Marcelline Mulot infused her film roles with an erotic eloquence unmatched by that of any other female of her day.

The technique of the silents was exaggeration, big gestures, big expressions. Mulot acted with quiet intensity. She underperformed by the standards of the day. Some called her untalented. She was, in fact, supremely talented, with an unerring instinct for connecting with an audience. We have no footage of her dancing, but I do not doubt that she was equally captivating at that pursuit.

She was a born center of attention who, nonetheless, shunned the spotlight directed on her private life. The public, then as now, felt they owned you, demanding details of your most personal choices, and judging you for them. The studios felt likewise. You danced to their tune, or were denied first-rate roles, your career stalled, even ruined.

Having entered the infant industry at the Famous Players-Lasky’s studios in Astoria, Queens,(1) where off-the-set manipulation was less pervasive, Marcelline recoiled from the expectations of The Camera Coast, as it was called. Maisie refused to kowtow to businessmen-bosses. She was as fiercely nonconformist as she’d been back in Kansas.
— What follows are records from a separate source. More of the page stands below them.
(* ===== verification/Dinode.v ===== *)
(** * The bytes of an inode

    A struct dinode in its block: loading what was stored gives the same values, and the rest
    of the block stays.  The kernel and mkfs share this layout. *)
From S2P Require Import Prelude Machine Disk Fs.

Lemma load16_store16_eq m a v : load16 (store16 m a v) a = u16 v.
Proof.
  unfold load16, store16. rewrite !decide_True by lia. unfold u8, u16. rewrite !Z.shiftr_div_pow2, !Z.mod_mod by lia.
  replace (8 * (a - a)) with 0 by lia. replace (8 * (a + 1 - a)) with 8 by lia. rewrite Z.div_1_r.
  change (2 ^ 16) with (256 * 256). rewrite Z.rem_mul_r by lia. change (2 ^ 8) with 256. lia.
Qed.

Lemma load16_ext m m' a : m a = m' a -> m (a + 1) = m' (a + 1) -> load16 m a = load16 m' a.
Proof. unfold load16. by intros -> ->. Qed.

Lemma s16_u16 z : - 2 ^ 15 <= z < 2 ^ 15 -> s16 (u16 z) = z.
Proof. intros Hz. unfold s16, u16. rewrite Zplus_mod_idemp_l, Z.mod_small; lia. Qed.

(** Equal values of a struct dinode. *)
Definition deq (a b : dinode) : Prop :=
  di_type a = di_type b /\ di_major a = di_major b /\ di_minor a = di_minor b /\ di_nlink a = di_nlink b /\
  di_size a = di_size b /\ forall k, 0 <= k <= NDIRECT -> di_addrs a k = di_addrs b k.

#[global] Instance deq_equiv : Equivalence deq.
Proof.
  split.
  - intros a. by split_and!.
  - intros a b (? & ? & ? & ? & ? & Ha). split_and!; try done. intros k Hk. by rewrite Ha.
  - intros a b c (? & ? & ? & ? & ? & Ha) (? & ? & ? & ? & ? & Hb). split_and!; try congruence. intros k Hk. by rewrite Ha, Hb.
Qed.

Lemma store_addrs_bytes d o addrs l b : (b < o \/ o + 4 * (NDIRECT + 1) <= b) -> Forall (fun i => 0 <= i <= NDIRECT) l ->
  foldr (fun i d => store32 d (o + 4 * i) (addrs i)) d l b = d b.
Proof. intros Hb. induction 1 as [|i l Hi _ IH]; [done|]. simpl. rewrite store32_ne by lia. done. Qed.

Lemma load_store_addrs d o addrs l k : k ∈ l -> load32 (foldr (fun i d => store32 d (o + 4 * i) (addrs i)) d l) (o + 4 * k) = u32 (addrs k).
Proof.
  induction l as [|i l IH]; [by intros ?%elem_of_nil|]. intros Hk. simpl. destruct (decide (i = k)) as [->|Hne].
  - apply load32_store32_eq.
  - rewrite load32_store32_ne by lia. apply IH. set_solver.
Qed.

Lemma addrs_indices : Forall (fun i => 0 <= i <= NDIRECT) (seqZ 0 (NDIRECT + 1)).
Proof. apply Forall_seqZ. intros i Hi. lia. Qed.

Lemma store_dinode_outside d o i b : b < o \/ o + 64 <= b -> store_dinode d o i b = d b.
Proof.
  intros Hb. unfold store_dinode, store_addrs. rewrite store_addrs_bytes by (try apply addrs_indices; unfold NDIRECT; lia).
  rewrite store32_ne by lia. unfold store16. by rewrite !decide_False by lia.
Qed.

Lemma load_dinode_ext d d' o : (forall b, o <= b < o + 64 -> d b = d' b) -> deq (load_dinode d o) (load_dinode d' o).
Proof.
  intros Hd. unfold load_dinode, deq. simpl.
  assert (forall a, o <= a -> a + 2 <= o + 64 -> load16 d a = load16 d' a) as H16 by (intros; apply load16_ext; apply Hd; lia).
  assert (forall a, o <= a -> a + 4 <= o + 64 -> load32 d a = load32 d' a) as H32 by (intros; apply load32_ext; intros; apply Hd; lia).
  rewrite !H16, !H32 by lia. split_and!; try done. intros k Hk. unfold NDIRECT in Hk. apply H32; lia.
Qed.

Definition din_range (i : dinode) : Prop :=
  - 2 ^ 15 <= di_type i < 2 ^ 15 /\ - 2 ^ 15 <= di_major i < 2 ^ 15 /\ - 2 ^ 15 <= di_minor i < 2 ^ 15 /\
  - 2 ^ 15 <= di_nlink i < 2 ^ 15 /\ 0 <= di_size i < 2 ^ 32 /\ forall k, 0 <= k <= NDIRECT -> 0 <= di_addrs i k < 2 ^ 32.

Lemma load_store_dinode d o i : din_range i -> deq (load_dinode (store_dinode d o i) o) i.
Proof.
  intros (H1 & H2 & H3 & H4 & H5 & H6). unfold store_dinode. set (d5 := store32 _ (o + 8) _).
  assert (forall b, b < o + 12 -> store_addrs d5 (o + 12) (di_addrs i) b = d5 b) as Hlow.
  { intros b Hb. apply store_addrs_bytes; [lia|apply addrs_indices]. }
  unfold load_dinode, deq. simpl.
  assert (forall a, a + 2 <= o + 12 -> load16 (store_addrs d5 (o + 12) (di_addrs i)) a = load16 d5 a) as H16
    by (intros; apply load16_ext; apply Hlow; lia).
  rewrite !H16 by lia. rewrite (load32_ext _ d5) by (intros; apply Hlow; lia). unfold d5. rewrite load32_store32_eq, u32_small by done.
  assert (forall m v a, a + 2 <= o + 8 -> load16 (store32 m (o + 8) v) a = load16 m a) as H32
    by (intros; apply load16_ext; apply store32_ne; lia).
  rewrite !H32 by lia.
  assert (forall m b v a, a + 2 <= b \/ b + 2 <= a -> load16 (store16 m b v) a = load16 m a) as Hne
    by (intros; apply load16_ext; unfold store16; by rewrite decide_False by lia).
  split_and!; try (rewrite ?Hne by lia; by rewrite load16_store16_eq, s16_u16 by done); [done|]. intros k Hk. unfold store_addrs.
  rewrite load_store_addrs by (apply elem_of_seqZ; unfold NDIRECT in *; lia). by rewrite u32_small by auto.
Qed.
Kenneth Tynan, who wrote the definitive profile of Mulot published in The New Yorker in 1979, quoted the film critic Ado Mucho as saying, “Maisie Mulot is the one being essential to an understanding of the evolution of film acting. She stood her ground artistically and philosophically. She had strong opinions and they were largely on-the-money. She was not putty in the hands of grasping bosses concerned only with making a buck.”

Mulot deserves to be celebrated for her strength of character, if nothing else. But there is plenty else to admire about her, I promise you.

Maybelle Snodgrass (nickname: Maisie) was born into a large, loving clan in the south-east corner of Kansas in the second decade of the twentieth century.

She had a storybook childhood–so it seemed to me. (I’d grown up in a small, troubled, every-man-for-himself situation.) She cavorted through lush corn and wheat fields, was blessed with an astonishingly indulgent (for the era) mother, and never lacked for playmates. I envied her cocoon of family. But it was not, apparently, sunny skies and calm sailing.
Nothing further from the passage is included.